One of the most interesting discoveries of the past decade is that of an unconventional hadron, the X(3872), by the Belle experiment (Belle 2003). Its decay to J/ψπ+π– indicates that it is charmonium-like but its narrow width and mass above the threshold for decay to open charm do not fit any of the spectrum of predicted cc states. Several experiments have since confirmed this observation, in different production mechanisms and decay modes. In parallel to these experimental investigations, many theoretical interpretations have been put forward but the fundamental question remains open of whether the X(3872) is a quark–antiquark meson or a more exotic state.

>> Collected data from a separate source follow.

Lemma store_consumed_fold c bs : forall s b,
  NoDup bs -> b ∈ bs -> o_consumed_through (offsets_at (foldl (store_consumed c) s bs) b) = zlookup c b.
Proof.
  assert (forall bs s b, b ∉ bs -> offsets_at (foldl (store_consumed c) s bs) b = offsets_at s b) as Hout.
  { clear. induction bs as [|x bs IH]; intros s b Hb; simpl; [done|].
    apply not_elem_of_cons in Hb as [Hx Hb]. rewrite IH by done.
    unfold store_consumed, put_offsets, offsets_at at 1. simpl. by rewrite lookup_insert_ne. }
  induction bs as [|x bs IH]; intros s b Hnd Hb; [by apply not_elem_of_nil in Hb|].
  apply NoDup_cons in Hnd as [Hx Hnd]. simpl. apply elem_of_cons in Hb as [->|Hb]; [|by apply IH].
  rewrite Hout by done. unfold store_consumed, put_offsets, offsets_at at 1. simpl.
  by rewrite lookup_insert_eq.
Qed.

Lemma flush_cv_offsets e s cum pbr t : offsets (FlushAccumulatedCV e s cum pbr t) = offsets s.
Proof.
  unfold FlushAccumulatedCV. destruct (cs_exhausted s); [done|].
  set (bs := match t with Some _ => _ | None => _ end). clearbody bs. revert s.
  induction bs as [|b bs IH]; intros s; simpl; [done|]. by rewrite IH.
Qed.

Lemma processed_slots_elem e bl b slot :
  slot ∈ processed_slots e bl b <->
  exists p, p ∈ bl /\ broker_id p = b /\ slot_offset p < ce_BATCHHEADERS_SIZE e /\
    slot_offset p = slot * kBatchHeaderSize /\ slot_held e p = false.
Proof.
  unfold processed_slots. rewrite elem_of_list_to_set, list_elem_of_fmap. split.
  - intros (p & -> & [Hf Hp]%list_elem_of_filter). exists p. bool_props. split; [done|].
    split; [done|split; [done|split; [|done]]].
    pose proof (Z.div_mod (slot_offset p) kBatchHeaderSize). unfold kBatchHeaderSize in *. lia.
  - intros (p & Hp & <- & Hlt & Hs & Hh). exists p. rewrite Hs, Z.div_mul by done. split; [done|].
    apply list_elem_of_filter. split; [|done]. rewrite Hh, Z.eqb_refl, (proj2 (Z.ltb_lt _ _)) by lia.
    rewrite Hs, Z.mod_mul by done. done.
Qed.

When any new resonance is observed it is mandatory to determine its quantum numbers. The observation of the decay X(3872)→J/ψγ fixed the charge conjugation: C = +1. However, angular analyses left two possibilities for JPC: 1++ and 2–+ (CDF 2007). Exotic models where the X(3872) is a DD* molecule or a tetraquark state predict JPC = 1++.
The LHCb collaboration has now reported an analysis of the decay chain B+ → X(3872)K+ → J/ψπ+π–K+, with J/ψ → μ+μ–, where they use all five angular variables to maximize the separation power between the hypotheses of 1++ and 2–+. The analysis uses the data sample of 1.0 fb–1 that LHCb collected during 2011, which contains 313 ± 26 B+ → X(3872)K+ decays. As figure 1 shows, the outcome of the multidimensional likelihood fit prefers JPC = 1++ with more than 8σ significance. Compared with previous analyses, the measurement benefits from larger statistics but importantly also makes use of the full angular information, which improves the ability to use correlations between angular variables to separate the two hypotheses (figure 2 shows an example).
This result rules out explanations of the X(3872) as the ηc2(11D2) state. Instead, it favours more exotic interpretations. However, distinguishing between molecular and tetraquark models will require studies of complementary decay modes. The 2.0 fb–1 data sample that LHCb accumulated during 2012, as well as the larger samples that will be recorded in future LHC runs, will allow the collaboration to keep on the trail of these and other puzzles in heavy-flavour spectroscopy.
Belle collaboration 2003 Phys. Rev. Lett. 91 262001.
CDF collaboration 2007 Phys. Rev. Lett. 98 132002.
LHCb collaboration 2013 LHCb-PAPER-2013–001, to be submitted to Phys. Rev. Lett.